In Le Havre's avenue Foch, one of the many areas rebuilt by Auguste Perret after the war, when so much of the city was destroyed during bombing, the decision was made in 1953 to improve the look of the buildings by adding low-reliefs by various sculptors. Baumel and his wife Marthe Schwenck were commissioned to execute two of these low-reliefs, after submitting maquettes. The themes being Le Havre's historic contributions to painting and music; "La peinture", which depicts a woman with palette and brush and "la musique" which depicts a man playing a lyre. Around the reliefs are inscribed the names of the artists honoured, André Caplet, Pierre Beauvallet, Henri Woollett and Pierre Maumont, Raymond Lecourt, Othon Friesz, Georges Binet and Raoul Dufy. The addition of these low-reliefs was organised by the Coopérative de reconstruction François Ier.

=== "Maison de la Normandie" ===
This 1951 building in Le Havre's boulevard François Ier also has low-reliefs by Baumel. One depicts a Norman warrior and the other a woman wearing a bonnet both symbolising Normandy. The architects were Alexandre Franche, Boucher and Vernot and Henri Colboc.

=== Statues on the Pont Boieldieu in Rouen ===
This bridge was built in 1955 joining the rue Grand-Pont with the rue St Sever. At each end of the bridge are two monumental sculptures and two of these are by Baumel and date to 1956. One of the sculptures depicts the Rouen navigator and explorer Cavelier de La Salle leading an expedition to America and the second shows Normans heading to England in a drekar.

=== Bust of Claudius Gallet ===
This bust dates to 1939 and can be seen in Annecy's "Les Jardins de l'Europe". Gallet was senator of Haute-Savoie from 1920 to 1936 and served as the Minister of pensions from 1929 to 1930.

=== Embassy of France in Canberra ===
Baumel created a low-relief for the embassy building.

=== "Marseille et la mer Méditerranée" ===
Baumel executed two low-reliefs in cement in 1959 for each side of the Saint-Antoine tunnel of the A7 gate to the city of Marseille. One was entitled "Marseille et la mer Méditerranée".

=== Church of Notre-Dame de la Salette, Paris ===
For this church in Paris, Baumel executed a two-part low-relief for the entrance. In his composition, he depicts the "Our Lady of La Salette la to the left and two children on the right witnessing the Virgin's appearance. He also carved the "Stations of the Cross", a statue of St Joseph and "La Vierge de la Salette en pleurs" (the Virgin in tears). Baumel's sculptures are carved from walnut. The sculpture for the church's entrance won Baumel the Puvis de Chavannes prize in 1965.

=== Fountain in Agde ===
In 1908 a bronze sculpture in the fountain in Agde's place du Jeu de Ballon depicted a woman holding the French national flag with children at her feet. She was metaphorically protecting the French republic. In 1941 the Germans melted the sculpture down to reuse the metal and in 1956 Baumel created a replacement in stone.

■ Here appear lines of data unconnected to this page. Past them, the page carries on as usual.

Definition deref (self : nat) : M cfg_object :=
  fun w => match cfgs w !! self with
           | Some o => (Return o, w)
           | None => (Raise TypeError, w)
           end.

(** A parsed mapping becomes objects of the store. *)
Definition store_dict (items : list (string * tree)) : M nat :=
  fun w => let '(r, h) := alloc_dict items (dicts w) in
           (Return r, set_dicts h w).

(** The call of a [load] of [mkCustomCfg]. *)
Definition custom_load (cls : cfg_class)
    (load : option (string -> result (list (string * tree))))
    (filename : string) : M nat :=
  match load with
  | Some load =>
      modify (log_parse (cls, filename)) ;;;
      (cfg <- lift (load filename) ;; store_dict cfg)
  | None => raise TypeError
  end.

(** The body of the [_cfg] property, class by class. A [PyCfg] is built
    by [cm(filename)], with [config=None]: its script runs in a namespace
    that starts empty, and [__builtins__] is left out of the copy. *)
Definition compute_cfg (o : cfg_object) : M nat :=
  match cfg_class_of o with
  | Cfg => raise NotImplementedError
  | PyCfg =>
      modify (log_parse (PyCfg, _filename o)) ;;;
      (cfg <- lift (py_exec rt (_filename o)) ;;
       store_dict (filter (fun kv => kv.1 <> "__builtins__") cfg))
  | ConfigObjCfg => custom_load ConfigObjCfg (configobj rt) (_filename o)
  | YamlCfg => custom_load YamlCfg (yaml rt) (_filename o)
  end.
(** Sines of the whole multiples of an angle, from its sine and cosine. *)
Lemma sin_multiples (a S C : R) :
  sin a = S -> cos a = C ->
  sin (2 * a) = 2 * S * C /\
  sin (3 * a) = 2 * S * C * C + (C * C - S * S) * S /\
  sin (4 * a) = 2 * (2 * S * C) * (C * C - S * S).
Proof.
  intros HS HC.
  assert (H2s : sin (2 * a) = 2 * S * C) by (rewrite sin_2a, HS, HC; ring).
  assert (H2c : cos (2 * a) = C * C - S * S) by (rewrite cos_2a, HS, HC; ring).
  split; [exact H2s | split].
  - replace (3 * a) with (2 * a + a) by ring.
    rewrite sin_plus, H2s, H2c, HS, HC. ring.
  - replace (4 * a) with (2 * (2 * a)) by ring.
    rewrite sin_2a, H2s, H2c. ring.
Qed.

Lemma fold_sum_f_R0 (f : nat -> R) (m : nat) (a : R) :
  fold_left (fun acc i => acc + f i) (seq 0 (S m)) a = a + sum_f_R0 f m.
Proof.
  induction m as [| m IH].
  - reflexivity.
  - rewrite seq_S, fold_left_app, IH. simpl. ring.
Qed.

(** Over the reals the order of accumulation is immaterial: the double sum
    is the sum over [k] of the sums over [i]. *)
Lemma double_sum_nested (n m : nat) (t : nat -> nat -> R) :
  double_sum (S n) (S m) t = sum_f_R0 (fun k => sum_f_R0 (t k) m) n.
Proof.
  unfold double_sum.
  rewrite (fold_left_ext_in
             (fun acc k =>
                fold_left (fun acc' i => fadd acc' (t k i)) (seq 0 (S m)) acc)
             (fun acc k => acc + sum_f_R0 (t k) m)).
  - rewrite (fold_sum_f_R0 (fun k => sum_f_R0 (t k) m) n). real_ops. ring.
  - intros acc k _. apply (fold_sum_f_R0 (t k) m acc).
Qed.

Lemma pow_enclosure (lo x hi : R) (n : nat) :
  0 <= lo -> lo <= x -> x <= hi -> lo ^ n <= x ^ n <= hi ^ n.
Proof.
  intros H0 H1 H2. split; apply pow_incr; lra.
Qed.

Lemma ln_3_2_bounds :
  405465108108 / 10 ^ 12 <= ln (3 / 2) <= 405465108109 / 10 ^ 12.
Proof.
  enclose_ln (3 # 2)%Q (405465108108 # 1000000000000)%Q
             (405465108109 # 1000000000000)%Q.
  replace (3 * / 2) with (3 / 2) in Hln by lra. lra.
Qed.

Lemma ln_2_bounds : 6931471805 / 10 ^ 10 <= ln 2 <= 6931471806 / 10 ^ 10.
Proof.
  enclose_ln (2 # 1)%Q (6931471805 # 10000000000)%Q
             (6931471806 # 10000000000)%Q.
  replace (2 * / 1) with 2 in Hln by lra. lra.
Qed.

Lemma ln_5_2_bounds :
  9162907318 / 10 ^ 10 <= ln (5 / 2) <= 9162907319 / 10 ^ 10.
Proof.
  enclose_ln (5 # 2)%Q (9162907318 # 10000000000)%Q
             (9162907319 # 10000000000)%Q.
  replace (5 * / 2) with (5 / 2) in Hln by lra. lra.
Qed.

Lemma ln_10_bounds : 2302585092 / 10 ^ 9 <= ln 10 <= 2302585095 / 10 ^ 9.
Proof.
  pose proof ln_2_bounds. pose proof ln_5_2_bounds.
  replace 10 with (2 * (2 * (5 / 2))) by lra.
  rewrite !ln_mult by lra. lra.
Qed.

(** [Ft_aircooler] over the reals, where [1 - rlm] is positive: the powers
    are the whole powers of [1 - rlm]. *)
Lemma Ft_aircooler_R (c : Catalogue) (Thi Tho Tci Tco : R) (Ntp rows : Z)
  (t : table_id) (dTlm : R) :
  spec_table Ntp rows t ->
  LMTD_R Thi Tho Tci Tco = Ok dTlm ->
  Thi - Tci <> 0 -> Tco - Tci <> 0 ->
  0 < 1 - dTlm / (Thi - Tci) ->
  Ft_aircooler LMTD_R Thi Tho Tci Tco Ntp rows (module_globals c) =
  (Ok (1 - double_sum 4 4
         (fun k i =>
            entry (table_of t (module_globals c)) k i *
            (1 - dTlm / (Thi - Tci)) ^ (k + 1) *
            sin (IZR (2 * Z.of_nat (i + 1)) *
                 atan ((Thi - Tho) / (Tco - Tci))))),
   module_globals c).
Proof.
  intros Ht HL H1 H2 Hx.
  rewrite (Ft_aircooler_run Catalogue LMTD_R c Thi Tho Tci Tco Ntp rows t dTlm
             (atan ((Thi - Tho) / (Tco - Tci)))
             (fun k => (1 - dTlm / (Thi - Tci)) ^ (k + 1))
             (fun i => sin (IZR (2 * Z.of_nat (i + 1)) *
                            atan ((Thi - Tho) / (Tco - Tci)))));
    try assumption.
  - real_ops. rewrite R_lit_0. reflexivity.
  - apply R_is_zero_false. exact H1.
  - apply R_is_zero_false. exact H2.
  - reflexivity.
  - intros k Hk. rewrite float_succ by exact Hk. real_ops. rewrite R_lit_0.
    apply R_pow_nat; [exact Hx | lia].
  - intros i Hi. rewrite float_twice_succ by exact Hi. reflexivity.
Qed.

(** The log-mean of the documented example, and its [1 - rlm]. *)
Lemma LMTD_R_example : LMTD_R 125 45 25 95 = Ok (10 / ln (3 / 2)).
Proof.
  pose proof ln_3_2_bounds as [HLlo HLhi].
  assert (Hln : ln ((45 - 25) / (125 - 95)) = - ln (3 / 2)).
  { replace ((45 - 25) / (125 - 95)) with (/ (3 / 2)) by lra.
    apply ln_Rinv. lra. }
  rewrite LMTD_R_defined by lra. rewrite Hln.
  replace ((45 - 25 - (125 - 95)) / - ln (3 / 2)) with (10 / ln (3 / 2))
    by (field; lra).
  reflexivity.
Qed.

Lemma one_minus_rlm_example :
  75336965376225 / 10 ^ 14 <= 1 - 10 / ln (3 / 2) / (125 - 25)
                           <= 75336965376287 / 10 ^ 14.
Proof.
  pose proof ln_3_2_bounds as [HLlo HLhi].
  set (x := 1 - 10 / ln (3 / 2) / (125 - 25)).
  assert (E : (1 - x) * ln (3 / 2) = 1 / 10) by (unfold x; field; lra).
  split; nra.
Qed.

(** C8.  Over the reals, [Ft_aircooler(Thi=125, Tho=45, Tci=25, Tco=95,
    Ntp=1, rows=4)] returns a value within a relative error of 1e-9 of
    0.5505093604092708. *)
Theorem Ft_aircooler_example (c : Catalogue) :
  exists Ft : R,
    Ft_aircooler LMTD_R 125 45 25 95 1 4 (module_globals c) =
      (Ok Ft, module_globals c) /\
    Rabs (Ft - 0.5505093604092708) <= 0.5505093604092708 / 10 ^ 9.
Proof.
  pose proof one_minus_rlm_example as Hx.
  set (x := 1 - 10 / ln (3 / 2) / (125 - 25)) in Hx.
  eexists. split.
  - apply (Ft_aircooler_R c 125 45 25 95 1 4 Rows4_Pass1 _
             exact_1_4 LMTD_R_example); fold x; lra.
  - fold x.
    destruct (sin_cos_2atan ((125 - 45) / (95 - 25))) as [HS HC].
    replace (2 * ((125 - 45) / (95 - 25)) /
             (1 + (125 - 45) / (95 - 25) * ((125 - 45) / (95 - 25))))
      with (112 / 113) in HS by lra.
    replace ((1 - (125 - 45) / (95 - 25) * ((125 - 45) / (95 - 25))) /
             (1 + (125 - 45) / (95 - 25) * ((125 - 45) / (95 - 25))))
      with (- 15 / 113) in HC by lra.
    destruct (sin_multiples _ _ _ HS HC) as [H2 [H3 H4]].
    set (a := atan ((125 - 45) / (95 - 25))) in *.
    cbn [double_sum fold_left seq entry nth table_of module_globals
         _crossflow_4_rows_1_pass _crossflow_4_rows_1_pass_init
         Nat.add Z.of_nat Pos.of_succ_nat Pos.succ Z.mul Pos.mul Pos.add].
    real_ops.
    replace (2 * (2 * a)) with (4 * a) in H2 by ring.
    replace (3 * (2 * a)) with (6 * a) in H3 by ring.
    replace (4 * (2 * a)) with (8 * a) in H4 by ring.
    rewrite HS, H2, H3, H4.
    rewrite !R_lit_neg. eval_pow10.
    destruct (pow_enclosure (75336965376225 / 10 ^ 14) x
                (75336965376287 / 10 ^ 14) 1
                ltac:(lra) (proj1 Hx) (proj2 Hx))
      as [P1l P1h].
    destruct (pow_enclosure (75336965376225 / 10 ^ 14) x
                (75336965376287 / 10 ^ 14) 2
                ltac:(lra) (proj1 Hx) (proj2 Hx))
      as [P2l P2h].
    destruct (pow_enclosure (75336965376225 / 10 ^ 14) x
                (75336965376287 / 10 ^ 14) 3
                ltac:(lra) (proj1 Hx) (proj2 Hx))
      as [P3l P3h].
    destruct (pow_enclosure (75336965376225 / 10 ^ 14) x
                (75336965376287 / 10 ^ 14) 4
                ltac:(lra) (proj1 Hx) (proj2 Hx))
      as [P4l P4h].
    set (X1 := x ^ 1) in *. set (X2 := x ^ 2) in *.
    set (X3 := x ^ 3) in *. set (X4 := x ^ 4) in *.
    apply Rabs_le. split; lra.
Qed.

=== Lycée de Cosne-Nevers-Plagny ===
For this school in Challuy Baumel created a limestone sculpture whose four sides represent a different season. A young man dancing amongst flowers depicts Spring, a young woman with wheat depicts Summer, another harvests grapes and depicts Autumn whilst a man hewing wood depicts winter.

=== Ronde-bosse in Davayé ===
For the Lycée de Davayé, Baumel created a sculpture of a naked youth and a horse. The work was part of the 1% artistic program, whereby 1% of the cost of a new school would be put aside to pay for a work of art for that school.

=== Dieppe Railway Station war memorial ===
Baumel created a memorial to those railway men who laid down their lives in the 1939-1945 war.